*** SUPPLIED DATA Section Begins ***

(** ** The clock trackers on a first and on a steady tick *)

(** The first tick of each tracker anchors its clock at [now]: the sink
    (first pull of a stream, [periodFrames = 0]) sets [nextTime = now +
    periodSec * 1e9] with [periodSec = frames / sampleRate], advances
    [nextPosition] by [frames] and computes [(b, c)]; the source (first
    period, [init]) reports [curTime = now] and [curPosition = nextPosition],
    sets [nextTime = now + periodSec * 1e9], leaves [nextPosition] as it is,
    computes [(b, c)] and makes no call. *)
Theorem clock_first_tick_anchors (now frames : Z) (aSink : AudioState)
    (sampleRate : Z) (sbuf : option RingBuffer) (sd : Spice.PlaybackSpiceData) :
  frames <> 0 -> PB.buffer (playback aSink) <> None ->
  Dev.periodFrames (PB.deviceData (playback aSink)) = 0 ->
  (let d := PB.deviceData (playback aSink) in
   let '(_, _, a', _) := playbackPullFrames now frames aSink in
   let d' := PB.deviceData (playback a') in
   let omega := (2.0 * M_PI * 0.05 * Dev.periodSec d')%float in
   Dev.periodFrames d' = frames /\
   Dev.periodSec d' = (Z2F frames / Z2F (PB.sampleRate (playback aSink)))%float /\
   Dev.nextTime d' = now + llrint (Dev.periodSec d' * 1.0e9)%float /\
   Dev.nextPosition d' = Dev.nextPosition d + frames /\
   Dev.b d' = (M_SQRT2 * omega)%float /\ Dev.c d' = (omega * omega)%float) /\
  (let '(curTime, curPosition, sd', sbuf', evs) :=
     spiceClock now frames true true sampleRate sbuf sd in
   let omega := (2.0 * M_PI * 0.05 * Spice.periodSec sd')%float in
   curTime = now /\ curPosition = Spice.nextPosition sd /\
   Spice.periodSec sd' = (Z2F frames / Z2F sampleRate)%float /\
   Spice.nextTime sd' = now + llrint (Spice.periodSec sd' * 1.0e9)%float /\
   Spice.nextPosition sd' = Spice.nextPosition sd /\
   Spice.b sd' = (M_SQRT2 * omega)%float /\ Spice.c sd' = (omega * omega)%float /\
   sbuf' = sbuf /\ evs = []).
Proof.
  intros Hf Hbuf H0. split.
  - unfold playbackPullFrames, playbackPullBody.
    apply Z.eqb_neq in Hf. rewrite Hf.
    destruct (PB.buffer (playback aSink)) as [buf|]; [|congruence].
    rewrite H0, Hf. simpl.
    destruct (StreamState_beq _ _ && _); [|repeat split].
    destruct (playbackStop _) as [a2 ev2] eqn:Hstop.
    unfold playbackStop in Hstop.
    destruct (StreamState_beq _ _); injection Hstop as <- <-; repeat split.
  - unfold spiceClock. repeat split.
Qed.

(** On a same-period tick with [|e| < 0.2 s] each tracker runs its
    delay-locked loop: [nextTime] advances by [(b * e + periodSec) * 1e9]
    (rounded), [periodSec] is corrected by [c * e], [(b, c)] are kept; the
    sink's [nextPosition] advances by [frames] and nothing is discarded, the
    source reports [curTime = nextTime], [curPosition = nextPosition], keeps
    [nextPosition] and makes no call. *)
Theorem clock_steady_tick_loop (now frames : Z) (aSink : AudioState)
    (init : bool) (sampleRate : Z) (sbuf : option RingBuffer)
    (sd : Spice.PlaybackSpiceData) :
  frames <> 0 -> PB.buffer (playback aSink) <> None ->
  frames = Dev.periodFrames (PB.deviceData (playback aSink)) ->
  (0.2 <=? abs (Z2F (now - Dev.nextTime (PB.deviceData (playback aSink))) * 1.0e-9))%float
    = false ->
  (0.2 <=? abs (Z2F (now - Spice.nextTime sd) * 1.0e-9))%float = false ->
  (let d := PB.deviceData (playback aSink) in
   let e := (Z2F (now - Dev.nextTime d) * 1.0e-9)%float in
   let '(_, _, a', evs) := playbackPullFrames now frames aSink in
   let d' := PB.deviceData (playback a') in
   Dev.periodFrames d' = frames /\
   Dev.nextTime d' =
     Dev.nextTime d + llrint ((Dev.b d * e + Dev.periodSec d) * 1.0e9)%float /\
   Dev.periodSec d' = (Dev.periodSec d + Dev.c d * e)%float /\
   Dev.nextPosition d' = Dev.nextPosition d + frames /\
   Dev.b d' = Dev.b d /\ Dev.c d' = Dev.c d /\
   (forall n, ~ In (EvBufferConsume false n) evs)) /\
  (let e := (Z2F (now - Spice.nextTime sd) * 1.0e-9)%float in
   let '(curTime, curPosition, sd', sbuf', evs) :=
     spiceClock now frames false init sampleRate sbuf sd in
   curTime = Spice.nextTime sd /\ curPosition = Spice.nextPosition sd /\
   Spice.nextTime sd' =
     Spice.nextTime sd + llrint ((Spice.b sd * e + Spice.periodSec sd) * 1.0e9)%float /\
   Spice.periodSec sd' = (Spice.periodSec sd + Spice.c sd * e)%float /\
   Spice.nextPosition sd' = Spice.nextPosition sd /\
   Spice.b sd' = Spice.b sd /\ Spice.c sd' = Spice.c sd /\
   sbuf' = sbuf /\ evs = []).
Proof.
  intros Hf Hbuf Hp He Hs. split.
  - unfold playbackPullFrames, playbackPullBody.
    apply Z.eqb_neq in Hf. rewrite Hf.
    destruct (PB.buffer (playback aSink)) as [buf|]; [|congruence].
    rewrite <- Hp, Z.eqb_refl. simpl. rewrite He. simpl.
    destruct (StreamState_beq _ _ && _).
    + destruct (playbackStop _) as [a2 ev2] eqn:Hstop.
      unfold playbackStop in Hstop.
      destruct (StreamState_beq _ _); injection Hstop as <- <-;
        simpl; destruct (PB.timings (playback aSink)); simpl;
        (do 6 (split; [reflexivity|]));
        intros n Hin; simpl in Hin; intuition discriminate.
    + do 6 (split; [reflexivity|]).
      intros n Hin; simpl in Hin; intuition discriminate.
  - unfold spiceClock. rewrite Hs. repeat split.
Qed.

Lemma clock_first_tick_anchors_witness :
  960 <> 0 /\
  PB.buffer (playback (Fixture.data 0 Fixture.started)) <> None /\
  Dev.periodFrames (PB.deviceData (playback (Fixture.data 0 Fixture.started))) = 0 /\
  ltac:(let t := type of (clock_first_tick_anchors 0 960
                   (Fixture.data 0 Fixture.started) 48000 None
                   (PB.spiceData (playback Fixture.started))) in
        match t with _ -> _ -> _ -> ?c => exact c end).
Proof.
  split; [lia|]. split; [vm_compute; discriminate|].
  split; [vm_compute; reflexivity|].
  apply (clock_first_tick_anchors 0 960 (Fixture.data 0 Fixture.started) 48000 None
           (PB.spiceData (playback Fixture.started)));
    [lia|vm_compute; discriminate|vm_compute; reflexivity].
Defined.

Lemma clock_steady_tick_loop_witness :
  960 <> 0 /\
  PB.buffer (playback Fixture.oneEach) <> None /\
  960 = Dev.periodFrames (PB.deviceData (playback Fixture.oneEach)) /\
  (0.2 <=? abs (Z2F (20000000 - Dev.nextTime (PB.deviceData (playback Fixture.oneEach)))
                  * 1.0e-9))%float = false /\
  (0.2 <=? abs (Z2F (20000000 - Spice.nextTime (PB.spiceData (playback Fixture.oneEach)))
                  * 1.0e-9))%float = false /\
  ltac:(let t := type of (clock_steady_tick_loop 20000000 960 Fixture.oneEach
                   false 48000 None (PB.spiceData (playback Fixture.oneEach))) in
        match t with _ -> _ -> _ -> _ -> _ -> ?c => exact c end).
Proof.
  split; [lia|]. split; [vm_compute; discriminate|].
  split; [vm_compute; reflexivity|].
  split; [vm_compute; reflexivity|].
  split; [vm_compute; reflexivity|].
  apply (clock_steady_tick_loop 20000000 960 Fixture.oneEach false 48000 None
           (PB.spiceData (playback Fixture.oneEach)));
    [lia|vm_compute; discriminate|vm_compute; reflexivity
    |vm_compute; reflexivity|vm_compute; reflexivity].
Defined.

(** ** The tick queue between the two threads *)

Lemma drainTicks_app (q1 q2 : list Tick.PlaybackDeviceTick)
    (sd : Spice.PlaybackSpiceData) :
  drainTicks (q1 ++ q2) sd = drainTicks q2 (drainTicks q1 sd).
Proof.
  revert sd. induction q1 as [|t q1 IH]; intros sd; simpl; [reflexivity|apply IH].
Qed.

*** SUPPLIED DATA Section Ends ***

- [WORK REQUEST]: The required answer is a single number: the count of lines in the entries that hold the string "apply".

- [ANSWER TO THE EXERCISE]: 5